[WHAT IS EXPECTED] Go to the line that contains "destruct (k - k" and extract it along with every line after it, exactly, through the end of the data below.

[RECORDS SUPPLIED]
(** ** The elements of the messages *)

Lemma appends_step {B} m room E (k : Z -> txM B) f ty rest els tail : appends m room E ->
  Z.of_nat (length rest) + tx_total els + tx_size (E tail) <= MAX_GTPV2C_LENGTH -> (room <= length tail)%nat ->
  ∃ tail', mbind k m (tx_msg f ty rest els tail) = k (tx_size (E tail)) (tx_msg f ty rest (els ++ [E tail]) tail') ∧
    Z.of_nat (length tail') + tx_size (E tail) = Z.of_nat (length tail).
Proof. intros Ha Hm Hr. destruct (Ha f ty rest els tail Hm Hr) as (t & E1 & Hl). exists t. split; [by erewrite tx_mbind by exact E1|done]. Qed.

(** The header of a message in the buffer, as the decoder of libgtpv2c reads it. *)
Definition swap24 (v : Z) : Z := of_be_bytes (le_bytes 3 v).

Lemma of_be_le_4 v : of_be_bytes (le_bytes 4 (htonl v)) = uwrap 32 v.
Proof.
  unfold htonl, bswap32. pose proof (le_of_le_bytes (rev (le_bytes 4 v)) ltac:(apply Forall_rev, bytes_ok_le_bytes)) as E.
  rewrite length_rev, length_le_bytes in E. rewrite E.
  cbn [le_bytes rev app of_be_bytes foldl]. unfold uwrap. change (2 ^ 32) with (256 * 256 * 256 * 256). change (2 ^ 8) with 256.
  Z.div_mod_to_equations. lia.
Qed.

Lemma decode_built_header type teid seq spare els tail : 0 <= type < 256 ->
  8 + tx_total els <= MAX_GTPV2C_LENGTH ->
  decode_gtpv2c_header_t zero_gtpv2c_header (tx_msg (header_flags 1) type (header_rest 1 (htonl teid) seq spare) els tail) =
  Some (12, mk_gtpv2c_header 0 1 0 2 type (8 + tx_total els) (uwrap 32 teid) (swap24 seq) 0).
Proof.
  intros Ht Hm. unfold MAX_GTPV2C_LENGTH, MAX_GTPV2C_UDP_LEN in Hm. pose proof (tx_total_nonneg els).
  unfold tx_msg, header_rest. pose proof (of_be16_be16 (8 + tx_total els) ltac:(lia)) as Hl.
  change (Z.of_nat (length _)) with 8. unfold be16 in Hl |- *. cbn [of_be16] in Hl.
  rewrite !(uwrap_small 8 (u8 _)) in Hl by (apply (uwrap_range 8); lia).
  rewrite <- (of_be_le_4 teid). unfold swap24. cbn [le_bytes app Z.eqb].
  rewrite decode_header_teid by done. by rewrite Hl.
Qed.

(** The sequence number is read as it was set if its outer bytes are equal. *)
Lemma swap24_spec seq : 0 <= seq < 2 ^ 24 -> (swap24 seq = seq <-> seq mod 256 = seq / 65536).
Proof.
  intros Hs. unfold swap24, of_be_bytes. cbn [le_bytes foldl]. unfold uwrap. change (2 ^ 24) with 16777216 in Hs. change (2 ^ 8) with 256.
  split; intros E; Z.div_mod_to_equations; lia.
Qed.

(** Room for a message of a few elements. *)
Ltac tx_room := unfold MAX_GTPV2C_LENGTH, MAX_GTPV2C_UDP_LEN in *;
  change (header_length (header_flags 1)) with 8 in *; change (header_length (header_flags 0)) with 4 in *;
  repeat match goal with
  | |- context [tx_size ?e] => let n := eval cbv in (tx_size e) in change (tx_size e) with n
  | |- context [tx_total ?e] => let n := eval cbv in (tx_total e) in change (tx_total e) with n
  | H : context [tx_size ?e] |- _ => let n := eval cbv in (tx_size e) in change (tx_size e) with n in H
  | H : context [tx_total ?e] |- _ => let n := eval cbv in (tx_total e) in change (tx_total e) with n in H
  end; lia.
Ltac tx_ok_all := repeat (apply Forall_cons_2; [repeat split; first [done | vm_compute; congruence]|]); apply Forall_nil_2.
Lemma pco_option_try sc o w m : o.(pco_opt_data) ≠ [] ->
  (st ← pco_try w; pco_option sc o st m) = (st ← pco_try (w ++ containers_bytes (option_answer sc o)); Some (st, m || asks_mtu o)).
Proof.
  intros Hd. unfold pco_option, option_answer, asks_mtu, containers_bytes. destruct o as [ty len data]. cbn [pco_opt_type pco_opt_data] in *.
  destruct data as [|code data]; [done|].
  assert (bind : ∀ f bs b, puts f bs -> (st ← pco_try w; st' ← f st; Some (st', b)) = (st ← pco_try (w ++ bs); Some (st, b : bool)))
    by (intros f bs b Hf; rewrite <- (Hf w); by destruct (pco_try w)).
  destruct (Z.eqb_spec ty PCO_ID_INTERNET_PROTOCOL_CONTROL_PROTOCOL) as [->|]; [|
    destruct (Z.eqb_spec ty PCO_ID_DNS_SERVER_IPV4_ADDRESS_REQUEST) as [->|]; [|
    destruct (Z.eqb_spec ty PCO_ID_IP_ADDRESS_ALLOCATION_VIA_NAS_SIGNALLING) as [->|]; [|
    destruct (Z.eqb_spec ty PCO_ID_IPV4_LINK_MTU_REQUEST) as [->|]]]].
  - rewrite orb_false_r, (bind _ _ _ (pco_ipcp_puts sc code data)). change (default 0 (head (code :: data))) with code.
    destruct (code =? 1); cbn [flat_map]; [by rewrite (app_nil_r (container_bytes _))|done].
  - rewrite orb_false_r, (bind _ _ _ (pco_dns_puts sc)). cbn [flat_map]. by rewrite app_nil_r.
  - rewrite orb_false_r. cbn. by rewrite app_nil_r.
  - rewrite orb_true_r, (bind _ _ _ (pco_mtu_puts sc)). cbn [flat_map]. by rewrite app_nil_r.
  - rewrite orb_false_r. cbn. by rewrite app_nil_r.
Qed.

Lemma pco_options_try sc ids n w m : (n <= length ids)%nat -> Forall (fun o => o.(pco_opt_data) ≠ []) ids ->
  (st ← pco_try w; pco_options sc ids n st m) =
  (st ← pco_try (w ++ containers_bytes (flat_map (option_answer sc) (take n ids))); Some (st, m || existsb asks_mtu (take n ids))).
Proof.
  revert ids w m. induction n as [|n IH]; intros ids w m Hn Hd.
  - cbn [pco_options take flat_map existsb]. change (containers_bytes []) with (@nil Z). by rewrite orb_false_r, app_nil_r.
  - destruct ids as [|o ids]; [cbn in Hn; lia|]. apply Forall_cons_1 in Hd as [Ho Hd]. cbn [pco_options take flat_map existsb].
    transitivity ('(st, m') ← (st ← pco_try w; pco_option sc o st m); pco_options sc ids n st m'); [by destruct (pco_try w)|].
    rewrite (pco_option_try sc o w m Ho).
    transitivity (st ← pco_try (w ++ containers_bytes (option_answer sc o)); pco_options sc ids n st (m || asks_mtu o));
      [by destruct (pco_try _)|].
    rewrite IH by (cbn in Hn; try lia; done). unfold containers_bytes. by rewrite flat_map_app, app_assoc, orb_assoc.
Qed.

(** The reference reader of containers. *)
Fixpoint read_containers (fuel : nat) (bs : list Z) : option (list container) :=
  match fuel, bs with
  | _, [] => Some []
  | S fuel, hi :: lo :: len :: rest =>
      let n := Z.to_nat len in
      if decide (n <= length rest)%nat then cs ← read_containers fuel (drop n rest); Some ((256 * hi + lo, take n rest) :: cs) else None
  | _, _ => None
  end.
Lemma read_containers_bytes cs fuel : Forall (fun c => 0 <= c.1 < 65536) cs -> (length cs <= fuel)%nat ->
  read_containers fuel (containers_bytes cs) = Some cs.
Proof.
  intros Hc. revert fuel. induction Hc as [|[ty data] cs Ht Hc IH]; intros fuel Hf; [by destruct fuel|].
  destruct fuel as [|fuel]; [cbn in Hf; lia|]. cbn [length] in Hf. cbn [containers_bytes flat_map container_bytes fst snd] in *.
  unfold container_bytes, pco_type. cbn [fst snd app read_containers]. rewrite Nat2Z.id, length_app. destruct (decide _); [|lia].
  rewrite drop_app_length. change (flat_map _ cs) with (containers_bytes cs). rewrite IH by lia. cbn [mbind option_bind].
  rewrite take_app_length. do 3 f_equal. unfold uwrap. change (2 ^ 8) with 256. Z.div_mod_to_equations. lia.
Qed.

Definition first_byte (o : pco_ie_t) : Z := u8 (Z.lor (Z.shiftl o.(pco_ie_ext) 7) (Z.land o.(pco_ie_config_proto) 3)).
(** The options that are present are in the array, and there is a first byte of data. *)
Definition pco_ok (o : pco_ie_t) : Prop :=
  (Z.to_nat o.(pco_ie_num_of_opt) <= length o.(pco_ie_ids))%nat ∧ Forall (fun i => i.(pco_opt_data) ≠ []) o.(pco_ie_ids).
Definition answered (sc : sub_config_t) (o : pco_ie_t) : list container :=
  options_answer sc (take (Z.to_nat o.(pco_ie_num_of_opt)) o.(pco_ie_ids)).
(** C5 (the code departs from it): a lone close brace, and a bare keyword
    followed by a line end, make [ParseIntoAst] index the stack at [-1]:
    the call panics instead of returning a tag or an error.  So does every
    close brace that is met, on a line of its own, while the root is the only
    tag on the stack.  The call also panics away from the stack: in
    [handleValue] when an attribute name is followed by no value, in
    [nextTimeSpan] when the seconds field is cut short by the end of the
    input, and in [getLine] when an error is reported past the end of the
    input. *)
Theorem lone_close_brace_panics (name : string) :
  ParseIntoAst ParseFloat (newSaxParser "}" name) = Panic IndexOutOfRange
  /\ ParseIntoAst ParseFloat (newSaxParser ("}" ++ str1 LF) name) = Panic IndexOutOfRange
  /\ ParseIntoAst ParseFloat (newSaxParser ("true" ++ str1 LF) name)
     = Panic IndexOutOfRange
  /\ (forall fuel p p1 p2 root,
        Next p = Ok p1 -> IsCloseTag p1 = true ->
        Next p1 = Ok p2 -> IsNewLine p2 || IsEof p2 = true ->
        ParseIntoAst_loop ParseFloat (S fuel) p [root] true = Panic IndexOutOfRange)
  /\ ParseIntoAst ParseFloat (newSaxParser "t a=" name)
     = Panic (ExplicitPanic "bug: this error should've been caught earlier on")
  /\ ParseIntoAst ParseFloat (newSaxParser "t 00:00:0" name) = Panic SliceOutOfRange
  /\ ParseIntoAst ParseFloat (newSaxParser "t 1d:" name) = Panic IndexOutOfRange.
Proof using Type.
  split; [vm_compute; reflexivity|]. split; [vm_compute; reflexivity|].
  split; [vm_compute; reflexivity|].
  split; [|repeat split; vm_compute; reflexivity].
  intros fuel p p1 p2 root H1 Hc H2 Hnl. simpl. rewrite H1. simpl.
  unfold IsCloseTag in Hc. apply bool_decide_eq_true in Hc.
  unfold IsEof, IsTagName, IsAttributeName, IsNewLine, IsOpenTag, IsCloseTag.
  rewrite Hc. simpl. rewrite H2. simpl.
  apply orb_true_iff in Hnl. unfold IsNewLine, IsEof in Hnl.
  destruct Hnl as [E|E]; rewrite E; simpl; rewrite ?andb_false_r; reflexivity.
Qed.

(** C6 (the code departs from it): at the end of the input [ParseIntoAst]
    returns the bottom of the stack whatever lies above it.  The block
    [a {] with the child [b 1] and no closing brace parses, without error,
    to a root with no children; so does a last line [a] that no line end
    follows.  With the closing brace the same block is in the tree. *)
Theorem unclosed_block_is_dropped (name : string) :
  ParseIntoAst ParseFloat (newSaxParser ("a {" ++ str1 LF ++ "b 1" ++ str1 LF) name)
  = Ok SdlTag_zero
  /\ ParseIntoAst ParseFloat (newSaxParser "a" name) = Ok SdlTag_zero
  /\ ParseIntoAst ParseFloat
       (newSaxParser ("a {" ++ str1 LF ++ "b 1" ++ str1 LF ++ "}") name)
     = Ok (set_Children SdlTag_zero
             [mkSdlTag "" "a" "a" [mkSdlTag "" "b" "b" [] ∅ [Int 1]] ∅ []])
  /\ (forall fuel p p' root above prev,
        Next p = Ok p' -> IsEof p' = true ->
        ParseIntoAst_loop ParseFloat (S fuel) p (root :: above) prev = Ok root).
Proof using Type.
  split; [vm_compute; reflexivity|]. split; [vm_compute; reflexivity|].
  split; [vm_compute; reflexivity|].
  intros fuel p p' root above prev HN He. simpl. rewrite HN. simpl. rewrite He.
  reflexivity.
Qed.

(** C4 (the code departs from it): [handleValue] hands the decoder the
    value's own [vBinary], which has length 0, so no byte is stored: the
    Binary value of every binary token is empty.  [t [YWJj]] yields an empty
    Binary although the text decodes to the three bytes of [abc]. *)
Theorem binary_value_is_always_empty (name : string) :
  (forall p, handleValue ParseFloat SdlValue_zero (set_t p binary) = Ok (Binary []))
  /\ Next_n 2 (newSaxParser "t [YWJj]" name)
     = Ok (mkSaxParser "t [YWJj]" name 8 binary "YWJj" "" time.zero 0%Z false)
  /\ ParseIntoAst ParseFloat (newSaxParser ("t [YWJj]" ++ str1 LF) name)
     = Ok (set_Children SdlTag_zero [mkSdlTag "" "t" "t" [] ∅ [Binary []]])
  /\ base64.decode "YWJj" = [Byte.x61; Byte.x62; Byte.x63].
Proof using Type.
  split.
  - intros p. unfold handleValue, SaxParser_IsBinary, base64.Read. simpl.
    rewrite drop_nil. reflexivity.
  - repeat split; vm_compute; reflexivity.
Qed.
(** * gin-demo: read-through user cache, write invalidation and the
      service tracing decorator

    A shallow embedding of
      - [logic/constants.go], [logic/user_query.go], [logic/user_write.go],
      - [model/user.go],
      - [pkg/tracing.go],
      - [service/service_c.go] (the interface and the traced wrapper),
    together with executable models of the collaborators those files call
    (go-redis, GORM over the [users] table of [create_tables.sql],
    [encoding/json], [fmt.Sprintf], the OpenTelemetry tracer).

    Part I holds the definitions, Part II the theorems. *)

From Stdlib Require Import ZArith NArith Lia List Ascii String Bool.
From stdpp Require Import base option list strings gmap.

Set Warnings "-register-all".

(** String concatenation unfolds under [simpl], as list concatenation does. *)
#[global] Arguments String.append !s1 s2 : simpl nomatch.

Open Scope N_scope.

(* ===================================================================== *)
(** * Part I - definitions                                                *)
(* ===================================================================== *)

(** ** Bytes and Go strings

    A Go [string] is an immutable byte sequence; it is embedded as a Rocq
    [string], whose characters are the 256 values of [ascii]. *)

Definition byte_of (c : ascii) : N := N_of_ascii c.
Definition char_of (b : N) : ascii := ascii_of_N b.

Fixpoint string_drop (n : nat) (s : string) : string :=
  match n, s with
  | O, _ => s
  | S n', String _ s' => string_drop n' s'
  | S _, EmptyString => EmptyString
  end.

Fixpoint string_take (n : nat) (s : string) : string :=
  match n, s with
  | O, _ => EmptyString
  | S n', String c s' => String c (string_take n' s')
  | S _, EmptyString => EmptyString
  end.

Definition isDigit (c : ascii) : bool :=
  (48 <=? byte_of c) && (byte_of c <=? 57).

Definition digit_val (c : ascii) : N := byte_of c - 48.

(** ** Decimal rendering: the [%d] verb of [fmt] and [strconv]           *)

Module strconv.

Definition digit_char (d : N) : ascii := char_of (48 + d).

(** The digit loop of [fmt.fmtInteger] / [strconv.formatBits] in base 10:
    [for u >= 10 { buf[i] = '0' + u%10; u /= 10 }; buf[i] = '0' + u].
    The recursion is bounded by the bit length of [u]. *)
Fixpoint format_loop (fuel : nat) (u : N) (buf : string) : string :=
  match fuel with
  | O => buf
  | S fuel' =>
      if u <? 10 then String (digit_char u) buf
      else format_loop fuel' (u / 10) (String (digit_char (u mod 10)) buf)
  end.

Definition FormatUint (u : N) : string :=
  format_loop (S (N.to_nat (N.log2 u))) u EmptyString.

Definition FormatInt (i : Z) : string :=
  if (i <? 0)%Z then String "-" (FormatUint (Z.to_N (- i)))
  else FormatUint (Z.to_N i).

(** The value of a run of decimal digits, most significant first. *)
Fixpoint digits_value (acc : N) (s : string) : N :=
  match s with
  | EmptyString => acc
  | String c s' => digits_value (10 * acc + digit_val c) s'
  end.

Fixpoint all_digits (s : string) : bool :=
  match s with
  | EmptyString => true
  | String c s' => isDigit c && all_digits s'
  end.

Definition maxUint64 : N := 18446744073709551615.
Definition maxInt64 : Z := 9223372036854775807.
Definition minInt64 : Z := (-9223372036854775808)%Z.

(** [strconv.ParseUint(s, 10, 64)]: a non-empty run of digits whose value
    fits 64 bits; no sign, no underscore. *)
Definition ParseUint (s : string) : option N :=
  match s with
  | EmptyString => None
  | _ =>
      if all_digits s then
        let v := digits_value 0 s in
        if v <=? maxUint64 then Some v else None
      else None
  end.
Lemma row_cell_insert k r c :
  row_cell (insert_row_cell (S k) r) c
  = if decide (c < S k) then row_cell r c
    else if decide (c = S k) then VNone else row_cell r (c - 1).
Proof.
  destruct c as [|c]; [done|]. cbn [row_cell insert_row_cell].
  rewrite lookup_app, lookup_take, length_take, lookup_cons.
  destruct (decide (S c < S k)) as [Hck|Hck].
  - rewrite decide_True by lia.
    destruct (r !! c) eqn:E; [reflexivity|].
    apply lookup_ge_None in E.
    destruct (c - k `min` length r) eqn:E2; [reflexivity|].
    rewrite lookup_drop. rewrite (proj2 (lookup_ge_None _ _)) by lia. done.
  - rewrite decide_False by lia.
    destruct (decide (S c = S k)) as [Heq|Hne].
    + injection Heq as ->.
      destruct (k - k `min` length r) eqn:E2; [reflexivity|].
      rewrite lookup_drop. rewrite (proj2 (lookup_ge_None _ _)) by lia. done.
    + cbn [Nat.sub]. rewrite Nat.sub_0_r.
      destruct (c - k `min` length r) eqn:E2.
      * destruct c; [lia|]. cbn [row_cell].
        rewrite (proj2 (lookup_ge_None r c)) by lia. done.
      * rewrite lookup_drop. destruct c; [lia|]. cbn [row_cell].
        destruct (decide (k ≤ length r)).
        -- f_equal. f_equal. lia.
        -- rewrite !(proj2 (lookup_ge_None r _)) by lia. done.
Qed.

Lemma process_sheet_rows hdr data :
  process_sheet cm q3 (hdr :: data)
  = let k := cName cm + 1 in
    let rows := insert_row_cell k <$> survivors cm ∅ data in
    (set_row_cell (insert_row_cell k hdr) k (VStr "Status")
       :: (mark_row cm q3 k <$> rows),
     foldl (count_row cm q3) (SheetCounts counts0 counts0) rows).
Proof.
  unfold process_sheet. rewrite dedup_sheet_survivors.
  cbn [insert_cols fmap list_fmap write_cell alter list_alter].
  unfold data_rows, max_row. cbn [length]. rewrite Nat.sub_succ, Nat.sub_0_r.
  rewrite length_fmap.
  set (k := cName cm + 1). set (h := set_row_cell _ _ _).
  set (rows := insert_row_cell k <$> _).
  replace (length (survivors cm ∅ data)) with (length rows)
    by (unfold rows; by rewrite length_fmap).
  apply (classify_loop k rows [h]).
Qed.
End ClassifyFacts.

(** ** Header row and column numbers *)

Section HeaderFacts.
Import Compare.

Lemma index_Some (hs : list string) name i :
  index hs name = Some i ↔
  hs !! i = Some name ∧ ∀ j, j < i → hs !! j ≠ Some name.
Proof.
  unfold index. split.
  - intros Hf. destruct (list_find _ hs) as [[i' x]|] eqn:E; [|done].
    injection Hf as ->. apply list_find_Some in E as (Hi & -> & Hlt).
    split; [done|]. intros j Hj Hjn. by apply (Hlt j name).
  - intros [Hi Hlt].
    assert (list_find (λ h, h = name) hs = Some (i, name)) as ->; [|done].
    apply list_find_Some. split; [done|]. split; [done|].
    intros j y Hj Hji ->. by apply (Hlt j).
Qed.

[OUTPUT]
      destruct (k - k `min` length r) eqn:E2; [reflexivity|].
      rewrite lookup_drop. rewrite (proj2 (lookup_ge_None _ _)) by lia. done.
    + cbn [Nat.sub]. rewrite Nat.sub_0_r.
      destruct (c - k `min` length r) eqn:E2.
      * destruct c; [lia|]. cbn [row_cell].
        rewrite (proj2 (lookup_ge_None r c)) by lia. done.
      * rewrite lookup_drop. destruct c; [lia|]. cbn [row_cell].
        destruct (decide (k ≤ length r)).
        -- f_equal. f_equal. lia.
        -- rewrite !(proj2 (lookup_ge_None r _)) by lia. done.
Qed.

Lemma process_sheet_rows hdr data :
  process_sheet cm q3 (hdr :: data)
  = let k := cName cm + 1 in
    let rows := insert_row_cell k <$> survivors cm ∅ data in
    (set_row_cell (insert_row_cell k hdr) k (VStr "Status")
       :: (mark_row cm q3 k <$> rows),
     foldl (count_row cm q3) (SheetCounts counts0 counts0) rows).
Proof.
  unfold process_sheet. rewrite dedup_sheet_survivors.
  cbn [insert_cols fmap list_fmap write_cell alter list_alter].
  unfold data_rows, max_row. cbn [length]. rewrite Nat.sub_succ, Nat.sub_0_r.
  rewrite length_fmap.
  set (k := cName cm + 1). set (h := set_row_cell _ _ _).
  set (rows := insert_row_cell k <$> _).
  replace (length (survivors cm ∅ data)) with (length rows)
    by (unfold rows; by rewrite length_fmap).
  apply (classify_loop k rows [h]).
Qed.
End ClassifyFacts.

(** ** Header row and column numbers *)

Section HeaderFacts.
Import Compare.

Lemma index_Some (hs : list string) name i :
  index hs name = Some i ↔
  hs !! i = Some name ∧ ∀ j, j < i → hs !! j ≠ Some name.
Proof.
  unfold index. split.
  - intros Hf. destruct (list_find _ hs) as [[i' x]|] eqn:E; [|done].
    injection Hf as ->. apply list_find_Some in E as (Hi & -> & Hlt).
    split; [done|]. intros j Hj Hjn. by apply (Hlt j name).
  - intros [Hi Hlt].
    assert (list_find (λ h, h = name) hs = Some (i, name)) as ->; [|done].
    apply list_find_Some. split; [done|]. split; [done|].
    intros j y Hj Hji ->. by apply (Hlt j).
Qed.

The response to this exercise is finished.